Why Use Undergraduate Research in Economics
Undergraduate research offers many benefits, and, in economics, can be linked directly to Hansen's proficiencies.
Undergraduate Research Has Wide-Ranging Benefits
Studies of undergraduate research experiences across the disciplines suggest that it promotes many types of learning. It teaches content, process, and practical skills through active involvement in the creation of knowledge. It promotes both the cognitive and affective development of students and enhances sense of self and of personal and professional goals. Undergraduate research can also benefit faculty, institutions, and the community. Regardless of the discipline, there are lots of reasons to consider undergraduate research--and not only for students bound for graduate school or research-oriented jobs.

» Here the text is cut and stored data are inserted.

Lemma inner_loop c (i : Z) (chars : list Z) :
  for_find (fun j => x ← chars.[j]; Ok (if c =? x then Some i else None))
    (seqZ 0 (Z.of_nat (length chars))) = Ok (if contains chars c then Some i else None).
Proof.
  enough (forall pre suf, chars = pre ++ suf ->
    for_find (fun j => x ← chars.[j]; Ok (if c =? x then Some i else None))
      (seqZ (Z.of_nat (length pre)) (Z.of_nat (length suf))) =
    Ok (if contains suf c then Some i else None)) as H by (by apply (H [] chars)).
  intros pre suf. revert pre. induction suf as [|x suf IH]; intros pre E; [done|].
  cbn [length]. rewrite seqZ_cons by lia. cbn [for_find contains fold_right]. fold (contains suf c).
  rewrite (at_index_lookup chars _ x); [|lia|].
  2: { rewrite E, Nat2Z.id, lookup_app_r, Nat.sub_diag by lia. done. }
  cbn [mbind res_bind]. destruct (c =? x); [done|]. cbn [orb].
  specialize (IH (pre ++ [x])). rewrite length_app in IH. cbn [length] in IH.
  replace (Z.succ (Z.of_nat (length pre))) with (Z.of_nat (length pre + 1)) by lia.
  replace (Z.pred (Z.of_nat (S (length suf)))) with (Z.of_nat (length suf)) by lia.
  apply IH. by rewrite <- app_assoc.
Qed.

Lemma loop_rt_first chars rng i :
  find_chars_loop_rt rng chars i = Ok (counted (contains chars) rng i).
Proof.
  revert i. induction rng as [|c rng IH]; intros i; [done|].
  rewrite counted_cons. cbn [find_chars_loop_rt]. rewrite inner_loop. cbn [mbind res_bind].
  destruct (contains chars c); [done | apply IH].
Qed.

Lemma bitmap_search_first charset rng i :
  length charset = 32%nat -> Forall byte rng ->
  bitmap_search charset rng i = Ok (counted (member charset) rng i).
Proof.
  intros Hc Hb. revert i. induction Hb as [|c rng Hcb Hb IH]; intros i; [done|].
  rewrite counted_cons. cbn [bitmap_search]. unfold byte in Hcb.
  rewrite test_bit_member by (rewrite Hc; div_lia). cbn [mbind res_bind].
  destruct (member charset c); [done | apply IH].
Qed.

Lemma bitmap_ct_first chars rng :
  Forall byte chars -> Forall byte rng ->
  find_chars_bitmap_ct chars rng = Ok (first_of (contains chars) rng).
Proof.
  intros Hch Hb. unfold find_chars_bitmap_ct.
  destruct (to_charset_spec chars Hch) as (bs & -> & Hl & _ & Hm). cbn [mbind res_bind].
  rewrite bitmap_search_first, counted_0 by done. f_equal. by apply first_of_ext.
Qed.

Lemma preset_bytes p : Forall byte (get_preset_chars p).
Proof.
  by apply range_Forall; destruct p.
Qed.
(* ===== verification/SimdScan.v ===== *)
(** * Prefix sums and sums

    src/simd/scan.hpp and src/simd/reduce.hpp: the prefix sums of an array of [int],
    in place, and its sum, with eight lanes of 32 bits; and the scalar loop that
    src/simd/scan_benchmark.cpp measures them against.  The lanes wrap around; the
    scalar additions of [int] are undefined when they overflow. *)

From S2P Require Import Prelude Bytes Simd SimdView.
From stdpp Require Import list_relations list.
From S2P Require Import SimdLanes.
#[local] Open Scope Z_scope.

Definition int_lane : nat := 8.

(** [std::plus] of [int]. *)
Definition plus_int (x y : Z) : res Z := _ ← check (sfits 32 (x + y)) SignedOverflow; Ok (x + y).

(** [std::ranges::fold_left(r, init, std::plus())]. *)
Definition fold_left_plus (r : list Z) (init : Z) : res Z := foldR plus_int init r.

(** A turn of [std::inclusive_scan] in place: the sum so far and the memory. *)
Definition scan_element (s : Z * list Z) (addr : Z) : res (Z * list Z) :=
  let '(acc, mem) := s in
  v ← mem.[addr]; acc ← plus_int acc v; mem ← mem.[addr <- acc]; Ok (acc, mem).

Definition inclusive_scan (mem : list Z) (view : list Z) (init : Z) : res (list Z) :=
  snd <$> foldR scan_element (init, mem) view.

(** The lane 7 in all lanes. *)
Definition get_carry (result : list Z) : list Z :=
  let buffer := _mm256_permute4x64_epi64 result (_MM_SHUFFLE 3 3 3 3) in
  _mm256_shuffle_epi32 buffer (_MM_SHUFFLE 1 1 1 1).

(** ** scan_ilp *)

Module scan_ilp.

Undergraduate Research Teaches Economics as a Way of Knowing
Siegfried et al (1991) identify economics as a way of knowing. Undergraduate research helps students learn how knowledge is constructed in a disicpline by offering them firsthand experience with the process. Undergraduate research in economics therefore teaches economics in its truest sense, as something far more than a set of facts and concepts.
Undergraduate Research Addresses Hansen's Proficiences in Rich and Meaningful Ways
In "The State of Economic Education," Salemi and Siegfried (1999) advocate both active learning and a Hansen's proficiencies approach to the major. These proficiencies are discipline-specific versions of Bloom's (1956) cognitive competencies. A Hansen's proficiencies approach to the major is one structured to promote student skills in the following areas:
- Accessing existing knowledge
- Displaying command of existing knowledge
- Interpreting existing knowledge
- Interpreting and manipulating economic data
- Applying existing knowledge
- Asking pertinent and penetrating questions
- Creating new knowledge (List reproduced from Hansen, 2006.)
In a survey of undergraduate majors, Hansen (2001) found that the average student rates herself between basic and proficient on the low- and mid-level proficiencies and very low on the highest proficiencies, suggesting that students are falling short of both understanding and experiencing the research process (p. 234). Undergraduate research experiences are ways to achieve these higher-level proficiencies and develop more practice and comfort with the lower-level ones.